Ну, братец, каков ходок, а!!! Ездил ей по ушам, что он своих ребят и жену Варвару ни на кого не променяет, а сам…
Да ладно бы нашел кого себе поприличнее, а то польстился на Татьяну, с которой в их городе не был только ленивый.
– Слушай, а может, это фотомонтаж, Варь? Ты бы…
– Какой фотомонтаж, какой фотомонтаж, чего ты мелешь, Дашка?! – взвизгнула Варвара, вскочила с дивана и заметалась по гостиной, с излишней театральностью заламывая руки над головой. – О каком фотомонтаже речь, если он сам ничего не отрицает!
– Кто? Лешка? – не хотела, да ахнула Даша.

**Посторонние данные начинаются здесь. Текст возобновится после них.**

Lemma verify_entries_outcome (z : ZipFile) (items : dict) :
  forall st st',
    verify_entries z (names_of z) items st = Ok st' ->
    exists cs,
      st' = fold_left push_check cs st
      /\ Forall2 (fun item c =>
                    path c = item.1
                    /\ (ok c = true <-> entry_matches z item)
                    /\ (ok c = true -> reason c = ""))
                 items cs.
Proof.
  induction items as [|[relpath meta] items IH]; intros st st'; simpl.
  - intros [= <-]. exists []. split; [reflexivity|constructor].
  - destruct (verify_entry z (names_of z) st relpath meta) as [st1|e] eqn:E;
      cbn [bind]; [|discriminate].
    destruct (verify_entry_outcome _ _ _ _ _ E) as (c & -> & Hc).
    intros Hrun. destruct (IH _ _ Hrun) as (cs & -> & Hall).
    exists (c :: cs). split; [reflexivity|]. constructor; assumption.
Qed.

Lemma entry_matches_readable (z : ZipFile) (item : string * value) :
  entry_matches z item -> exists data, read z item.1 = Ok data.
Proof. intros (_ & data & Hread & _). eauto. Qed.

Lemma non_manifest_flag_fold (cs : list BuiltinCheck) (st : verify_state) :
  non_manifest_failed (fold_left push_check cs st)
  = non_manifest_failed st
    || existsb (fun c => negb (ok c) && negb (String.eqb (path c) "manifest.json")) cs.
Proof.
  revert st. induction cs as [|c cs IH]; intros st; simpl.
  - rewrite orb_false_r. reflexivity.
  - rewrite IH. simpl. rewrite orb_assoc. reflexivity.
Qed.

Lemma all_passed_no_flag (items : dict) :
  existsb (fun c => negb (ok c) && negb (String.eqb (path c) "manifest.json"))
          (map passed_check items) = false.
Proof. induction items as [|item items IH]; [reflexivity | exact IH]. Qed.

(** The result of the built-in verifier once the preconditions hold: the
    loop decides. *)
Lemma builtin_runs_loop (aifm_path : Path) (z : ZipFile) (raw : bytes) (m : value)
    (integ items : dict) :
  ZipFile_open aifm_path = Ok z ->
  "manifest.json" ∈ namelist z ->
  read z "manifest.json" = Ok raw ->
  json_loads raw = Ok m ->
  manifest_integrity m = VDict integ ->
  Str.lower (py_str (dict_get integ "algorithm" (VStr "sha256"))) = "sha256" ->
  dict_lookup integ "hashed_files" = Some (VDict items) ->
  items <> [] ->
  builtin_verify_aifm aifm_path
  = match verify_entries z (names_of z) items initial_state with
    | Ok st => (negb (non_manifest_failed st), checks st)
    | Raise e => (false, [{| ok := false; path := "builtin_verify"; reason := e |}])
    end.
Proof.
  intros Hopen Hin Hread Hparse Hinteg Halgo Hhf Hne.
  enter_try Hopen Hin Hread Hparse. rewrite Hinteg. cbn [attr_get bind].
  rewrite Halgo. cbn [String.eqb Ascii.eqb Bool.eqb negb].
  unfold dict_get at 1. rewrite Hhf.
  destruct items as [|item items']; [contradiction|]. cbv beta iota.
  destruct (verify_entries _ _ _ _) as [st|e]; cbn [bind]; [|reflexivity].
  destruct (non_manifest_failed st); [|destruct (manifest_failed st)]; reflexivity.
Qed.

Lemma track_verify_builtin (aifm_path : Path) (b : bool) (cs : list BuiltinCheck) :
  VERIFY_FN = None ->
  builtin_verify_aifm aifm_path = (b, cs) ->
  track_verify aifm_path
  = {| verify_ok := (normalize_verify (map (fun c => detail (ok c) (path c) (reason c)) cs) b).1.1;
       status := (normalize_verify (map (fun c => detail (ok c) (path c) (reason c)) cs) b).1.2;
       details := map (fun c => detail (ok c) (path c) (reason c)) cs;
       available := true; engine := "builtin" |}.
Proof.
  intros Hnone Hrun. unfold track_verify. rewrite Hnone, Hrun.
  destruct (normalize_verify _ b) as [[norm_ok status_] warn]. reflexivity.
Qed.

(** X10. An intact container verifies as intact: when the preconditions
    hold and every declared entry matches the archive, the built-in
    verifier says ok with one passing check per entry, and the outcome is
    ok with status [INTACT]. *)
Theorem intact_container_is_intact (aifm_path : Path) (z : ZipFile) (raw : bytes)
    (m : value) (integ items : dict) :
  VERIFY_FN = None ->
  ZipFile_open aifm_path = Ok z ->
  "manifest.json" ∈ namelist z ->
  read z "manifest.json" = Ok raw ->
  json_loads raw = Ok m ->
  manifest_integrity m = VDict integ ->
  Str.lower (py_str (dict_get integ "algorithm" (VStr "sha256"))) = "sha256" ->
  dict_lookup integ "hashed_files" = Some (VDict items) ->
  items <> [] ->
  Forall (entry_matches z) items ->
  builtin_verify_aifm aifm_path = (true, map passed_check items)
  /\ track_verify aifm_path
     = {| verify_ok := true; status := "INTACT";
          details := map (fun item => detail true item.1 "") items;
          available := true; engine := "builtin" |}.
Proof.
  intros Hnone Hopen Hin Hread Hparse Hinteg Halgo Hhf Hne Hall.
  assert (builtin_verify_aifm aifm_path = (true, map passed_check items)) as Hrun.
  { rewrite (builtin_runs_loop _ _ _ _ _ _ Hopen Hin Hread Hparse Hinteg Halgo Hhf Hne).
    destruct (verify_entries_push z (names_of z) items) with (st := initial_state)
      as (cs0 & Hloop & _).
    { intros relpath meta Hitem _. rewrite Forall_forall in Hall.
      apply (entry_matches_readable z (relpath, meta)), Hall, list_elem_of_In, Hitem. }
    rewrite Hloop.
    destruct (verify_entries_outcome _ _ _ _ Hloop) as (cs & -> & Hchecks).
    assert (cs = map passed_check items) as ->.
    { clear -Hall Hchecks. induction Hchecks as [|item c items cs (Hp & Hok & Hr) _ IH].
      - reflexivity.
      - apply Forall_cons in Hall as [Hitem Hall]. simpl. rewrite (IH Hall). f_equal.
        apply Hok in Hitem as Hc. specialize (Hr Hc).
        destruct c. unfold passed_check. simpl in *. congruence. }
    rewrite non_manifest_flag_fold, checks_fold_push, all_passed_no_flag. reflexivity. }
  split; [exact Hrun|].
  rewrite (track_verify_builtin _ _ _ Hnone Hrun). rewrite map_map. cbn [passed_check ok path reason].
  rewrite normalize_no_fail; [reflexivity|].
  intros d Hd. apply in_map_iff in Hd as (item & <- & _). reflexivity.
Qed.
(** * incidents-client: state container, reducers, worker bridge, executor

    A shallow embedding of the state/I-O coordination layer of the
    incident-tracking client:

    - [Js]            the JavaScript values the core manipulates;
    - [Actions]       core/store/actions.js;
    - [Reducers]      core/store/reducers.js;
    - [Store]         core/store/store.js (class Store and its event loop);
    - [ApiWorker]     core/workers/api.worker.js (executor and response cache);
    - [WorkerBridge]  core/workers/worker-bridge.js (promise based RPC);
    - [ApiService]    core/services/api.service.js (facade).

Definitions come first, the properties proved about them follow. *)

From Stdlib Require Import Ascii.
From stdpp Require Import gmap strings list fin_maps pretty.

Open Scope string_scope.
Open Scope list_scope.
Open Scope stdpp_scope.

(* ===================================================================== *)
(** ** JavaScript values *)
(* ===================================================================== *)

Module Js.

(** Primitive values.  Numbers are the integers the application stores
    (identifiers, timestamps, durations); [VNaN] is kept apart because
    [NaN === NaN] is false. *)
Inductive value : Type :=
| VUndef
| VNull
| VBool (b : bool)
| VNum (n : Z)
| VNaN
| VStr (s : string).
(* ===== verification/_CoqProject ===== *)
-Q . S2P
Prelude.v
Bitmap.v
GpuHash.v
Index.v
Units.v
Config.v
Slabs.v
Batch.v
Rotation.v
Items.v
Packet.v
Receiver.v
Receive.v
Common.v
Logging.v
Zipf.v
LoadGen.v
LocalTest.v
Sender.v
SenderMatch.v
ReceiverMatch.v
SenderStart.v
Timer.v
Scheduler.v
Streams.v
Service.v
ServiceEvict.v
Server.v
SchedulerMain.v
SenderMain.v
ReceiverMain.v
Dpdk.v
Main.v
Program.v
Benchmark.v
Client.v
(** ** What a sweep yields *)

Lemma sweep_bounds fuel cs w num m out m' out' w' :
  sweep fuel cs w num m out = Some (m', out', w') →
  0 ≤ w < cs → Forall (in_range 64) m →
  Z.of_nat (length out) ≤ Z.max 0 (num + 63) → Forall (λ p, 0 ≤ p < 64 * cs) out →
  num ≤ Z.of_nat (length out') ≤ Z.max 0 (num + 63) ∧ length m' = length m ∧ 0 ≤ w' < cs ∧
  Forall (in_range 64) m' ∧ Forall (λ p, 0 ≤ p < 64 * cs) out'.
Proof.
  revert w m out. induction fuel as [|fuel IH]; intros w m out; simpl;
    destruct (Z.ltb_spec (Z.of_nat (length out)) num); try done;
    try (intros [= -> -> ->]; intros; split_and!; done || lia).
  destruct (m !! Z.to_nat w) as [word|] eqn:Hword; [|done]. simpl.
  intros Hs Hw Hm Hlen Hout. pose proof (length_set_bits word).
  rewrite <-(length_insert m (Z.to_nat w) (lnot64 word)). eapply IH; [exact Hs| | | |].
  - by apply next_word_range.
  - by apply sweep_words_range.
  - rewrite length_app, length_fmap. lia.
  - apply Forall_app. split; [done|]. apply Forall_fmap, Forall_forall.
    intros b [Hb _]%elem_of_set_bits_from. simpl. lia.
Qed.

(** ** Within one lap the hand visits every word at most once *)

(** How many steps of the hand lead from [w0] to [w]. *)
Definition dist (cs w0 w : Z) : Z := (w - w0) mod cs.
(** The kernel moves a displaced element [s'] to [second_index h s'] with the
    hash [h] of the inserted element; relative to the bucket it was taken from
    this is off by the low bits of the inserted signature. *)
Lemma second_index_displaced h s s' :
  second_index h s' = Z.lxor (second_index (second_index h s) s') (Z.land s BLOCK_HASH_MASK).
Proof. index_bits. Qed.

(** ** Searching *)

Section search.
Context (winner : list Z → Z) (winner_in : ∀ l, l ≠ [] → winner l ∈ l).

Lemma write_out_view b sig old :
  bucket_wf b → sig ≠ 0 → write_out winner b sig old = default old (bview b !! sig).
Proof.
  intros Hwf Hsig. unfold write_out.
  assert (Hm : ∀ v, v ∈ matching_locs b sig ↔ bview b !! sig = Some v).
  { intros v. rewrite bview_Some by done. unfold matching_locs. rewrite list_elem_of_fmap.
    split.
    - intros (l & -> & Hl). rewrite list_elem_of_filter, elem_of_seqZ in Hl.
      change ELEM_NUM with 8 in Hl. destruct Hl as [Hs%Z.eqb_eq Hl].
      split; [done|]. exists l. split_and!; try done; lia.
    - intros (_ & l & Hl & Hs & <-). exists l. split; [done|].
      rewrite list_elem_of_filter, elem_of_seqZ. change ELEM_NUM with 8.
      split; [by apply Z.eqb_eq | lia]. }
  destruct (matching_locs b sig) as [|v ls] eqn:E.
  - destruct (bview b !! sig) as [v|]; [|done].
    pose proof (proj2 (Hm v) eq_refl) as Hin. by apply elem_of_nil in Hin.
  - assert (winner (v :: ls) ∈ v :: ls) as Hw by (by apply winner_in).
    by rewrite (proj1 (Hm _) Hw).
Qed.

(** With the output cleared, as the caller does, the two words are the two
    dictionary lookups. *)
Lemma hash_search_elem_view t h s :
  table_wf t → s ≠ 0 →
  hash_search_elem winner t (Selem s h) (0, 0) =
  (default 0 (bview (ht_get t (bucket_index h)) !! s),
   default 0 (bview (ht_get t (second_index h s)) !! s)).
Proof. intros Ht Hs. unfold hash_search_elem. simpl. by rewrite !write_out_view. Qed.
End search.

(** The location the Sender takes from the two words. *)
Definition found (out : Z * Z) : Z := if out.1 =? 0 then out.2 else out.1.

(** ** Inserting without interference *)

Abbreviation alone := (λ (_ : nat) (t : table), t).

Definition stored (t t' : table) (k sig loc : Z) : Prop :=
  ∃ b', t' = <[k := b']> t ∧ bucket_wf b' ∧ bview b' = <[sig := loc]> (bview (ht_get t k)).

Lemma same_sig_eq b sig l : same_sig b sig l = true ↔ lane (b_sig b) l = sig.
Proof. apply Z.eqb_eq. Qed.

Lemma update_in_place_spec t k sig loc :
  table_wf t → sig ≠ 0 →
  match update_in_place t k sig loc with
  | Some t' => is_Some (bview (ht_get t k) !! sig) ∧ stored t t' k sig loc
  | None => bview (ht_get t k) !! sig = None
  end.
Proof.
  intros Ht Hsig. unfold update_in_place. set (b := ht_get t k).
  destruct (Z.eqb_spec (unit_ballot (same_sig b sig)) 0) as [Hz|Hnz]; simpl.
  - apply bview_None; [apply Ht|done|]. intros l Hl Heq.
    pose proof (proj1 (unit_ballot_zero _) Hz l Hl) as H.
    rewrite (proj2 (same_sig_eq b sig l) Heq) in H. done.
  - destruct (chosen_unit _ Hnz) as [Hc Heq%same_sig_eq].
    set (c := chosen _) in *. destruct (set_loc_view b c loc (Ht k) Hc) as [Hwf' Hview];
      [congruence|]. rewrite Heq in Hview. split.
    + exists (lane (b_loc b) c). apply bview_Some; [apply Ht|]. naive_solver.
    + by exists (set_loc b c loc).
Qed.

Lemma put_stored t k c sig loc :
  table_wf t → sig ≠ 0 → 0 ≤ c < 8 → lane (b_sig (ht_get t k)) c = 0 →
  bview (ht_get t k) !! sig = None →
  stored t (<[k := put (ht_get t k) c sig loc]> t) k sig loc.
Proof.
  intros Ht Hsig Hc Hempty Hnone. eexists. split; [done|].
  assert (∀ l, 0 ≤ l < 8 → lane (b_sig (ht_get t k)) l = sig → l = c).
  { intros l Hl Heq. by destruct (proj1 (bview_None _ sig (Ht k) Hsig) Hnone l Hl). }
  split; [by apply put_wf|]. rewrite put_view, Hempty, delete_id; try done.
  destruct (bview (ht_get t k) !! 0) eqn:E; [|done]. by apply bview_Some in E as [[] _].
Qed.

(** The voted empty slot, if the bucket has one. *)
Lemma empty_slots_spec b sig :
  (empty_slots b (ml_mask sig) = 0 ∧ ¬ has_room b) ∨
  (empty_slots b (ml_mask sig) ≠ 0 ∧ has_room b ∧
   0 ≤ chosen (empty_slots b (ml_mask sig)) < 8 ∧
   lane (b_sig b) (chosen (empty_slots b (ml_mask sig))) = 0).
Proof.
  destruct (chosen_rotate (same_sig b 0) sig) as [[Hz H]|(Hnz & Hc & H)].
  - left. split; [done|]. intros (l & Hl & H0). specialize (H l Hl).
    by rewrite (proj2 (same_sig_eq b 0 l) H0) in H.
  - right. apply same_sig_eq in H. split; [done|]. split; [|done].
    by exists (chosen (empty_slots b (ml_mask sig))).
Qed.

Lemma write_slot t k c sig loc :
  0 ≤ c < 8 → length (b_sig (ht_get t k)) = 8%nat →
  let t1 := <[k := set_sig (ht_get t k) c sig]> t in
  (lane (b_sig (ht_get t1 k)) c =? sig) = true ∧
  <[k := set_loc (ht_get t1 k) c loc]> t1 = <[k := put (ht_get t k) c sig loc]> t.
Proof.
  intros Hc Hl t1. unfold t1. rewrite ht_get_insert, decide_True by done. simpl.
  rewrite lane_insert, Z.eqb_refl by (done || lia). split; [apply Z.eqb_refl|].
  by rewrite insert_insert_eq.
Qed.

Lemma first_bucket_alone fuel n t k sig loc :
  table_wf t → sig ≠ 0 → bview (ht_get t k) !! sig = None →
  (has_room (ht_get t k) ∧ ∃ t', first_bucket alone (S fuel) n t k sig loc = Ok (S n, t', true) ∧
     stored t t' k sig loc) ∨
  (¬ has_room (ht_get t k) ∧ first_bucket alone (S fuel) n t k sig loc = Ok (S n, t, false)).
Proof.
  intros Ht Hsig Hnone. cbn [first_bucket].
  destruct (empty_slots_spec (ht_get t k) sig) as [[-> Hfull]|(Hnz & Hroom & Hc & H0)].
  - right. done.
  - left. split; [done|]. set (c := chosen _) in *.
    rewrite (proj2 (Z.eqb_neq _ _) Hnz). simpl negb. cbv iota.
    destruct (write_slot t k c sig loc Hc (wf_sig _ (Ht k))) as [-> ->].
    eexists. split; [done|]. by apply put_stored.
Qed.

(** The element fits into bucket [k]: its signature is there, or a slot is free. *)
Definition fits (t : table) (k sig : Z) : Prop :=
  is_Some (bview (ht_get t k) !! sig) ∨ has_room (ht_get t k).

Lemma cuckoo_evict_fits fuel n t hash esig sig loc cn :
  table_wf t → sig ≠ 0 → fits t (second_index hash sig) sig →
  ∃ t', cuckoo_evict alone (S fuel) n t hash esig sig loc cn false = Ok t' ∧
    stored t t' (second_index hash sig) sig loc.
Proof.
  intros Ht Hsig Hfits. cbn [cuckoo_evict]. set (k := second_index hash sig) in *.
  pose proof (update_in_place_spec t k sig loc Ht Hsig) as Hupd.
  destruct (update_in_place t k sig loc) as [t'|]; [exists t'; naive_solver|].
  destruct Hfits as [Hs|Hroom]; [by rewrite Hupd in Hs; destruct Hs|].
  destruct (empty_slots_spec (ht_get t k) esig) as [[_ Hfull]|(Hnz & _ & Hc & H0)]; [done|].
  rewrite (proj2 (Z.eqb_neq _ _) Hnz). simpl negb. cbv iota zeta. set (c := chosen _) in *.
  destruct (write_slot t k c sig loc Hc (wf_sig _ (Ht k))) as [-> ->].
  eexists. split; [done|]. by apply put_stored.
Qed.

Lemma stored_wf t t' k sig loc : table_wf t → stored t t' k sig loc → table_wf t'.
Proof. intros Ht (b' & -> & Hb' & _). by apply table_wf_insert. Qed.

Lemma stored_view t t' k sig loc k' :
  stored t t' k sig loc →
  bview (ht_get t' k') =
    if decide (k = k') then <[sig := loc]> (bview (ht_get t k)) else bview (ht_get t k').
Proof. intros (b' & -> & _ & Hv). rewrite ht_get_insert. by case_decide. Qed.

(** [gpu_hash_insert] launches one of the two kernels, chosen at compile time by
    the macro [HASH_CUCKOO] or [HASH_2CHOICE]. *)
Inductive hash_kind := HASH_CUCKOO | HASH_2CHOICE.

Definition hash_insert_elem (kind : hash_kind) (env : nat → table → table) (fuel : nat)
    (t : table) (e : ielem_t) : result table :=
  match kind with
  | HASH_CUCKOO => hash_insert_cuckoo_elem env fuel t e
  | HASH_2CHOICE => hash_insert_2choice_elem env fuel t e
  end.

(** The elements of an insert buffer, one after the other (a schedule of the
    units of a block in which they do not overlap). *)
Fixpoint hash_insert (kind : hash_kind) (fuel : nat) (t : table) (es : list ielem_t)
    : result table :=
  match es with
  | [] => Ok t
  | e :: es => t ← hash_insert_elem kind alone fuel t e; hash_insert kind fuel t es
  end.

Definition hash_delete (t : table) (es : list ielem_t) : table := foldl hash_delete_elem t es.
(** ** Schedules, and the properties at concrete tables *)

Lemma run_block_steps sched s s' : run_block sched s = Some s' → nsteps block_step (length sched) s s'.
Proof.
  revert s. induction sched as [|[i|] sched IH]; intros s Hrun; cbn [run_block] in Hrun.
  - injection Hrun as <-. constructor.
  - destruct (bl_units s !! i) as [u|] eqn:Hi; [|done]. simpl in Hrun.
    destruct (unit_step (bl_table s) u) as [[t' u']|] eqn:Hs; [|done]. simpl in Hrun.
    eapply nsteps_l; [by eapply step_unit|]. by apply IH.
  - destruct (may_pass (bl_units s)) eqn:Hm; [|done].
    eapply nsteps_l; [by eapply step_barrier|]. by apply IH.
Qed.

(** Units 0 and 1 take the same empty slot; unit 1 writes last and wins, unit 0
    tries again. *)
Definition ex_clash : list ielem_t := [Ielem 8 5 80; Ielem 16 5 160].
Definition ex_sched : list (option nat) :=
  (Some <$> [0; 0; 1; 1; 0; 1]%nat) ++ [None] ++ (Some <$> [0; 1; 1; 0; 0]%nat) ++ [None] ++ [Some 0%nat; Some 0%nat].

Lemma insert_block_refines_map_witness :
  ∃ s, run_block ex_sched (insert_block ∅ ex_clash) = Some s ∧ all_finished s = true ∧
    gpu_find ex_w (bl_table s) (Selem 8 5) = 80 ∧ gpu_find ex_w (bl_table s) (Selem 16 5) = 160.
Proof.
  assert (∃ s, run_block ex_sched (insert_block ∅ ex_clash) = Some s ∧ all_finished s = true)
    as (s & Hs & Hfin) by (eexists; split; vm_compute; reflexivity).
  exists s. do 2 (split; [done|]).
  destruct (insert_block_refines_map ex_w HASH_CUCKOO 0 (λ _, 5) ∅ ∅ ex_clash) with (n := length ex_sched) (s := s)
    as (_ & _ & Hr).
  - split; [exact empty_table_wf|]. intros x Hx. simpl. rewrite gpu_find_view by (exact empty_table_wf || done).
    reflexivity.
  - repeat constructor; done.
  - refine (bool_decide_unpack _ _). vm_compute. exact I.
  - intros k. change (length (free_slots ∅ k)) with 8%nat. unfold needed.
    etrans; [apply length_filter | simpl; lia].
  - by apply run_block_steps.
  - destruct (Hr Hfin) as [_ Hf]. split; [apply (Hf 8); done | apply (Hf 16); done].
Defined.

– Лешка, Лешка! – закивала энергично Варвара, уронив руки вдоль туловища. – Я когда эту фотку в его вещах нашла, чуть сознание не потеряла. Знаешь, как это больно, когда человек, ради которого ты готова на все, берет и просто комкает тебя вот так!
Варькины пальцы с длинными ухоженными ногтями сжались в жесткий кулак. И она тут же потрясла им перед Дашиным лицом, да с таким остервенением, что та не хотела, да подалась назад.
– Этот гад жизнь мне поломал, понимаешь! Он!.. – Варька грязно выругалась. – С этой паскудой, а я горшки его детям в это время подносила!
– Они и твои дети тоже, Варь, – напомнила Даша, прислушиваясь к головной боли, медленно блуждающей под ее черепной коробкой. – И зачем ты мне все это рассказываешь, показываешь, разве я могу что-то изменить между вами?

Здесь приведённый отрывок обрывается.